How different is the objection to certain types of contraception by the newly declared person (called a corporation) to the wide range of beliefs held by an infinite number of religions, which are man-made constructs? Funny, but in the 2012 campaign, from the Republican nominee, I never heard “…unless I’m President of the USA, that is, in which case said office renders my temple oath null and void.” Where do we draw the line? Scalia’s Sharia proclamation of the disavowal of anything the religious owners of corporations or even colleges, deem blasphemous can truly create a theocracy never envisioned by our Founding Fathers.

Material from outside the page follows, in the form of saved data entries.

(* ===== verification/Containers.v ===== *)
(** * Filling lists and dictionaries

    The source fills a container in three moves: it makes a new object, the
    container takes a reference of its own, and the first reference is given
    up.  The lemmas here say what the three come to. *)
From S2P Require Import Prelude.
From S2P Require Import Platform.
From S2P Require Import CPython.
From S2P Require Import Objects.
From S2P Require Import RefCount.
From S2P Require Import Typing.

(** ** Heaps that agree on the older objects *)

Definition agree (n : positive) (h h' : gmap positive obj) : Prop :=
  forall l, (l < n)%positive -> h' !! l = h !! l.

#[export] Instance agree_preorder n : PreOrder (agree n).
Proof. split; [by intros h l|]. intros h1 h2 h3 H1 H2 l Hl. by rewrite H2, H1. Qed.

Lemma agree_le n m h h' : (n <= m)%positive -> agree m h h' -> agree n h h'.
Proof. intros Hn Ha l Hl. apply Ha. lia. Qed.

Lemma agree_insert n h l o : (n <= l)%positive -> agree n h (<[l := o]> h).
Proof. intros Hl l' Hl'. apply lookup_insert_ne. lia. Qed.

Lemma agree_delete n h l : (n <= l)%positive -> agree n h (delete l h).
Proof. intros Hl l' Hl'. apply lookup_delete_ne. lia. Qed.

(** Everything but the heap and the platform stays; older objects too. *)
Record only_new {K} (w w' : world K) : Prop := {
  on_heap : agree (w_next w) (w_heap w) (w_heap w');
  on_next : (w_next w <= w_next w')%positive;
  on_err : w_err w' = w_err w;
  on_nlc : w_nlc w' = w_nlc w;
  on_nl : w_nl w' = w_nl w;
  on_nlnext : w_nlnext w' = w_nlnext w;
  on_fds : w_fds w' = w_fds w;
  on_files : w_files w' = w_files w;
}.

#[export] Instance only_new_preorder {K} : PreOrder (@only_new K).
Proof.
  split; [by split|]. intros w1 w2 w3 [] []. split; try congruence; [|lia].
  etrans; [done|]. by eapply agree_le.
Qed.

#[export] Hint Resolve agree_insert agree_delete : pyheap.
#[export] Hint Extern 1 (_ <= _)%positive => lia : pyheap.
#[export] Hint Extern 1 (_ < _)%positive => lia : pyheap.
(* ===== verification/Ioctl.v ===== *)
(** * ethtool.c: queries by [ioctl]

    The functions of the module that open a control socket, put one request to
    the kernel about the device named by the caller, close the socket and turn
    the answer into a Python object. *)
From S2P Require Import Prelude.
From S2P Require Import Platform.
From S2P Require Import CPython.
From S2P Require Import Stdio.
From S2P Require Import EthtoolH.

(** ** Requests *)

(** [memset(&ifr, 0, sizeof ifr)], [strncpy(&ifr.ifr_name[0], devname, n)],
    [ifr.ifr_name[IFNAMSIZ - 1] = 0]: the part of the name array [strncpy] does
    not reach keeps its zero. *)
Definition make_ifreq (n usize : nat) (devname : string) : ifreq :=
  Ifreq (<[pred IFNAMSIZ := x00]>
           (strncpy n devname ++ replicate (IFNAMSIZ - n) x00))
        (replicate usize x00).

(** [ifr.ifr_hwaddr.sa_data], and likewise [ifr_addr], [ifr_netmask] and
    [ifr_broadaddr]: a [struct sockaddr] holds a 16-bit family and the data. *)
Definition sa_data (r : ifreq) (i : nat) : byte :=
  default x00 (ifr_ifru r !! (2 + i)%nat).

(** [ifr.ifr_flags], a [short]. *)
Definition ifr_flags (r : ifreq) : Z := s16 (le_val (take 2 (ifr_ifru r))).

(** [(unsigned int)c % 256] for a [char] that is signed or not. *)
Definition char_mod_256 (signed_char : bool) (b : byte) : Z :=
  u32 (if signed_char then s8 (byte_val b) else byte_val b) mod 256.

Section ioctl.
Context {K : Type} `{Platform K}.
Local Abbreviation M := (M K).

(** The sequence every query repeats. *)
Definition dev_query (req : Z) (ifr : ifreq) (data : list mbyte)
    (failed : M ptr) (answer : ifreq -> list mbyte -> M ptr) : M ptr :=
  fd ← socket_dgram;
  if fd <? 0 then PyErr_SetFromErrno PyExc_OSError
  else
    '(err, ifr, data) ← ioctl fd req ifr data;
    if err <? 0 then
      PyErr_SetFromErrno PyExc_IOError;; close fd;; failed
    else close fd;; answer ifr data.

(** Parsing the device name and querying. *)
Definition name_query (req : Z) (n usize : nat) (data : list mbyte)
    (failed : string -> M ptr) (answer : ifreq -> list mbyte -> M ptr)
    (args : list ptr) : M ptr :=
  devname ← PyArg_ParseTuple_s args;
  match devname with
  | None => mret Null
  | Some devname =>
      dev_query req (make_ifreq n usize devname) data (failed devname) answer
  end.

Definition no_fallback (devname : string) : M ptr := mret Null.

(** [sprintf] into the [char[20]] buffers. *)
Definition fmt_hwaddr (v : nat -> Z) : string :=
  fmt_02x (v 0%nat) +:+ ":" +:+ fmt_02x (v 1%nat) +:+ ":" +:+ fmt_02x (v 2%nat)
    +:+ ":" +:+ fmt_02x (v 3%nat) +:+ ":" +:+ fmt_02x (v 4%nat) +:+ ":"
    +:+ fmt_02x (v 5%nat).

Definition fmt_ipv4 (v : nat -> Z) : string :=
  fmt_u (v 2%nat) +:+ "." +:+ fmt_u (v 3%nat) +:+ "." +:+ fmt_u (v 4%nat)
    +:+ "." +:+ fmt_u (v 5%nat).

Definition sprintf_limit : nat := 20.

Definition sprintf (s : string) : M string :=
  if decide (String.length s < sprintf_limit)%nat then mret s
  else raise OutOfBounds.

Context (signed_char : bool).

Definition sa_values (r : ifreq) (i : nat) : Z :=
  char_mod_256 signed_char (sa_data r i).

Definition get_hwaddress : list ptr -> M ptr :=
  name_query SIOCGIFHWADDR IFNAMSIZ IFRU_SIZE [] no_fallback (fun ifr _ =>
    hwaddr ← sprintf (fmt_hwaddr (sa_values ifr)); PyStr_FromString hwaddr).

Definition get_ipaddress : list ptr -> M ptr :=
  name_query SIOCGIFADDR IFNAMSIZ IFRU_SIZE [] no_fallback (fun ifr _ =>
    ipaddr ← sprintf (fmt_ipv4 (sa_values ifr)); PyStr_FromString ipaddr).

Definition get_netmask : list ptr -> M ptr :=
  name_query SIOCGIFNETMASK IFNAMSIZ IFRU_SIZE [] no_fallback (fun ifr _ =>
    netmask ← sprintf (fmt_ipv4 (sa_values ifr)); PyStr_FromString netmask).

Definition get_broadcast : list ptr -> M ptr :=
  name_query SIOCGIFBRDADDR IFNAMSIZ IFRU_SIZE [] no_fallback (fun ifr _ =>
    broadcast ← sprintf (fmt_ipv4 (sa_values ifr)); PyStr_FromString broadcast).

(** [Py_BuildValue("h", ifr.ifr_flags)]. *)
Definition get_flags : list ptr -> M ptr :=
  name_query SIOCGIFFLAGS IFNAMSIZ IFRU_SIZE [] no_fallback (fun ifr _ =>
    PyLong_FromLong (ifr_flags ifr)).

(** [strncpy(iwr.ifr_name, devname, IFNAMSIZ-1)]; [iwr.u.name] is the union. *)
Definition get_wireless_protocol : list ptr -> M ptr :=
  name_query SIOCGIWNAME (pred IFNAMSIZ) IWRU_SIZE [] no_fallback (fun iwr _ =>
    PyStr_FromArray (Some <$> ifr_ifru iwr)).

(** ** Driver information *)

(** [memcpy(&buf, &ecmd, sizeof(ecmd))] into a buffer of [n] bytes not yet
    written, [ecmd] being zero but for its [cmd]. *)
Definition drvinfo_buf (n : nat) : list mbyte :=
  (Some <$> le_bytes 4 ETHTOOL_GDRVINFO)
    ++ replicate (sizeof ethtool_cmd - 4) (Some x00)
    ++ replicate (n - sizeof ethtool_cmd) None.

Definition get_businfo : list ptr -> M ptr :=
  name_query SIOCETHTOOL IFNAMSIZ IFRU_SIZE (drvinfo_buf 1024) no_fallback
    (fun _ buf => PyStr_FromArray (drop (offsetof ethtool_drvinfo "bus_info") buf)).

Definition stab_path : string := "/var/lib/pcmcia/stab".

(** [sscanf(buf, "%*d\t%*s\t%100s\t%*d\t%100s\n", driver, dev)]: the number
    of assignments (a failure before the first counts as 0) and the arrays,
    whose contents stay when not assigned. *)
Definition scan_stab (buf : string) (driver dev : option string)
    : nat * option string * option string :=
  match scan_skip_d buf with
  | None => (0%nat, driver, dev)
  | Some s =>
      match scan_s (String.length s) s with
      | None => (0%nat, driver, dev)
      | Some (_, s) =>
          match scan_s 100 s with
          | None => (0%nat, driver, dev)
          | Some (w, s) =>
              match scan_skip_d s with
              | None => (1%nat, Some w, dev)
              | Some s =>
                  match scan_s 100 s with
                  | None => (1%nat, Some w, dev)
                  | Some (w', _) => (2%nat, Some w, Some w')
                  end
              end
          end
      end
  end.

(** [a[99] = '\0'] on an array holding a string, or nothing yet. *)
Definition cut_99 (a : option string) : option string :=
  String.substring 0 99 <$> a.

(** The loop over the PCMCIA table: the driver of the device, if found.
    [None] for an array means it was never written: comparing with it is
    undefined. *)
Fixpoint stab_loop (fuel : nat) (devname : string) (file : string) (eof : bool)
    (driver dev : option string) : M (option string) :=
  match fuel with
  | O => raise OutOfFuel
  | S fuel =>
      if eof then mret None
      else
        match fgets 2048 file with
        | None => mret None
        | Some (line, file, eof) =>
            let buf := cstr line in
            if String.prefix "Socket" buf then
              stab_loop fuel devname file eof driver dev
            else
              let '(n, driver, dev) := scan_stab buf driver dev in
              if (n =? 0)%nat then
                stab_loop fuel devname file eof driver dev
              else
                let driver := cut_99 driver in
                let dev := cut_99 dev in
                match dev with
                | None => raise UninitUse
                | Some d =>
                    if String.eqb devname d then mret driver
                    else stab_loop fuel devname file eof driver dev
                end
        end
  end.

(** Before bailing out, maybe it is a PCMCIA card. *)
Definition pcmcia_fallback (devname : string) : M ptr :=
  file ← fopen stab_path;
  match file with
  | None => mret Null
  | Some file =>
      driver ← stab_loop (S (String.length file)) devname file false None None;
      fclose;;
      match driver with
      | None => mret Null
      | Some driver => PyErr_Clear;; PyStr_FromString driver
      end
  end.

Definition get_module : list ptr -> M ptr :=
  name_query SIOCETHTOOL IFNAMSIZ IFRU_SIZE (drvinfo_buf 2048) pcmcia_fallback
    (fun _ buf => PyStr_FromArray (drop (offsetof ethtool_drvinfo "driver") buf)).

(** ** Single values and structures *)

(** [send_command]: the result, and what is left in [*value]. *)
Definition send_command (cmd : Z) (devname : string) (value : list mbyte)
    : M (Z * list mbyte) :=
  match write_u32 (offsetof ethtool_value "cmd") cmd value with
  | None => raise OutOfBounds
  | Some value =>
      fd ← socket_dgram;
      if fd <? 0 then PyErr_SetFromErrno PyExc_OSError;; mret (-1, value)
      else
        '(err, _, value) ←
          ioctl fd SIOCETHTOOL (make_ifreq IFNAMSIZ IFRU_SIZE devname) value;
        (if err <? 0 then PyErr_SetFromErrno PyExc_IOError;; mret tt else mret tt);;
        close fd;;
        mret (err, value)
  end.

Definition get_dev_value (cmd : Z) (args : list ptr) (value : list mbyte)
    : M (Z * list mbyte) :=
  devname ← PyArg_ParseTuple_s args;
  match devname with
  | Some devname => send_command cmd devname value
  | None => mret (-1, value)
  end.

(** A structure on the stack, before anything is stored in it. *)
Definition uninit_struct (fs : list cfield) : list mbyte :=
  replicate (sizeof fs) None.

(** The result and the variable [*value]. *)
Definition get_dev_int_value (cmd : Z) (args : list ptr) (value : Z)
    : M (Z * Z) :=
  '(rc, eval) ← get_dev_value cmd args (uninit_struct ethtool_value);
  if rc =? 0 then
    match read_u32 (offsetof ethtool_value "data") eval with
    | Some d => mret (rc, s32 d)
    | None => raise UninitUse
    end
  else mret (rc, value).

Definition dev_set_int_value (cmd : Z) (args : list ptr) : M Z :=
  p ← PyArg_ParseTuple_si args;
  match p with
  | None => mret (-1)
  | Some (devname, i) =>
      match write_u32 (offsetof ethtool_value "data") i
              (uninit_struct ethtool_value) with
      | None => raise OutOfBounds
      | Some eval => '(r, _) ← send_command cmd devname eval; mret r
      end
  end.

(** The bodies of the one-value getters and setters; [Py_BuildValue("b", n)]
    makes an integer of the [int] it is passed. *)
Definition get_value (cmd : Z) (args : list ptr) : M ptr :=
  '(r, value) ← get_dev_int_value cmd args 0;
  if r <? 0 then mret Null else PyLong_FromLong value.

Definition set_value (cmd : Z) (args : list ptr) : M ptr :=
  r ← dev_set_int_value cmd args;
  if r <? 0 then mret Null else mret PyNone.

Definition get_tso : list ptr -> M ptr := get_value ETHTOOL_GTSO.
Definition set_tso : list ptr -> M ptr := set_value ETHTOOL_STSO.
Definition get_ufo : list ptr -> M ptr := get_value ETHTOOL_GUFO.
Definition get_gso : list ptr -> M ptr := get_value ETHTOOL_GGSO.
Definition set_gso : list ptr -> M ptr := set_value ETHTOOL_SGSO.
Definition get_gro : list ptr -> M ptr := get_value ETHTOOL_GGRO.
Definition set_gro : list ptr -> M ptr := set_value ETHTOOL_SGRO.
Definition get_sg : list ptr -> M ptr := get_value ETHTOOL_GSG.
End ioctl.
(** The contract of the plain queries with Python.  Whatever the argument
    tuple and whatever the kernel answers, each of them runs without fault,
    returns a new reference with no exception pending or [NULL] with one,
    accounts for every reference, and leaves no descriptor open; assumed is
    that the kernel fills in the value of an ethtool request it grants. *)
Theorem plain_query_contract sc f args rho w :
  f ∈ plain_queries sc ->
  kernel_fills_value w ->
  wf w rho -> w_err w = None -> args_ok w args ->
  wp (f args) (api_post rho w) w.
Proof.
  intros Hf Hk Hw He Ha. unfold plain_queries in Hf.
  repeat (apply elem_of_cons in Hf as [->|Hf]; [|]); try by apply elem_of_nil in Hf.
  all: try (by apply get_value_api); try (by apply set_value_api).
  - eapply (text_query_api sc _ SIOCGIFHWADDR fmt_hwaddr); [|done..]. set_solver.
  - eapply (text_query_api sc _ SIOCGIFADDR fmt_ipv4); [|done..]. set_solver.
  - eapply (text_query_api sc _ SIOCGIFNETMASK fmt_ipv4); [|done..]. set_solver.
  - eapply (text_query_api sc _ SIOCGIFBRDADDR fmt_ipv4); [|done..]. set_solver.
  - apply name_query_api; [done..|]. intros. by apply from_long_api.
Qed.

(** A one-value setter sends a buffer holding the command and the value,
    both complete words in which reading back gives the value, whatever its
    sign; it returns [None], or raises the error of the socket or the kernel. *)
Theorem set_value_spec cmd l rc s l' rc' i w :
  has_nul s = false -> w_heap w !! l = Some (Obj rc (VStr s)) ->
  w_heap w !! l' = Some (Obj rc' (VInt i)) -> INT_MIN <= i <= INT_MAX ->
  exists request,
    read_u32 0 request = Some (u32 cmd) /\ length request = sizeof ethtool_value /\
    s32 <$> read_u32 4 request = Some i /\
    wp (set_value cmd [Loc l; Loc l']) (fun r w' =>
      let '((fd, e), k1) := sys_socket (w_env w) in
      if fd <? 0 then
        r = Null /\ w_err w' = Some (PyExc PyExc_OSError (ExcErrno e))
      else
        let '(rep, k2) :=
          sys_ioctl fd SIOCETHTOOL (make_ifreq IFNAMSIZ IFRU_SIZE s) request k1 in
        ~ (fd ∈ w_fds w') /\ w_env w' = k2 /\
        (if io_ret rep <? 0 then
           r = Null /\ w_err w' = Some (PyExc PyExc_IOError (ExcErrno (io_errno rep)))
         else r = PyNone /\ w_err w' = w_err w)) w.
Proof.
  intros Hn Hl Hl' Hi. exists (value_request cmd (Some i)).
  pose proof (read_write_u32_same _ _ _ _ (write_cmd_set cmd i)) as H0.
  pose proof (read_write_u32_other 4 _ _ _ _ (write_cmd_set cmd i)
    ltac:(right; cbn; lia)) as H4.
  pose proof (read_write_u32_same _ _ _ _ (write_data_set i)) as H4'.
  split; [exact H0|]. split; [done|]. split.
  { rewrite H4. change (offsetof ethtool_value "data") with 4%nat in H4'.
    rewrite H4'. simpl. by rewrite s32_u32. }
  unfold wp. rewrite (set_value_eq cmd l rc s l' rc' i w) by done.
  destruct (sys_socket (w_env w)) as [[fd e] k1].
  destruct (fd <? 0); [done|].
  destruct (sys_ioctl fd SIOCETHTOOL _ _ k1) as [rep k2]. cbv zeta.
  destruct (io_ret rep <? 0); (split; [apply closed_not_open|done]).
Qed.
End laws.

Yet the Supreme Court just made a proclamation that honors any sincerely held religious beliefs by the owners of a corporation, and thus the corporation itself can entertain any credence they deem sincere. The sincerity of the belief leads us down a very slippery slope into categorizing any belief as valid by any measure of religiosity. At first we thought only a few contraceptives were open to debate with the Hobby Lobby case. However, with Wheaton College, all forms of contraception are barred, at least temporarily, from coverage.
Under this arrangement, the groups are required to fill out a form, EBSA Form 700, to register their religious objections. This enables their insurers or third-party administrators to take on the responsibility of paying for the birth control. The organizations do not have to pay for the coverage, and the cost is borne by the government or in other ways.
Yet Wheaton merely states that filling out the EBSA Form 700 is in direct violation with their religious beliefs, so the Court is forced, possibly temporarily, to allow them to do as they wish based on this arbitrary assertion of beliefs. Imagine
if a person privately deems homosexuality a sin, a choice, a perversion, condemned by god, can I trust that individual to labor to establish equal rights for gays and lesbians, including marriage?
Why does contraception, a matter where women are left with the burden to prevent pregnancy in most cases, have to be the ultimate of the theocratic pronouncements of the SCOTUS? Justice Ruth Bader Ginsberg said the Court was venturing into a minefield and she sure as hell wasn’t joking. If anyone thinks this SCOTUS will stop anywhere short of overturning Roe v Wade, think again.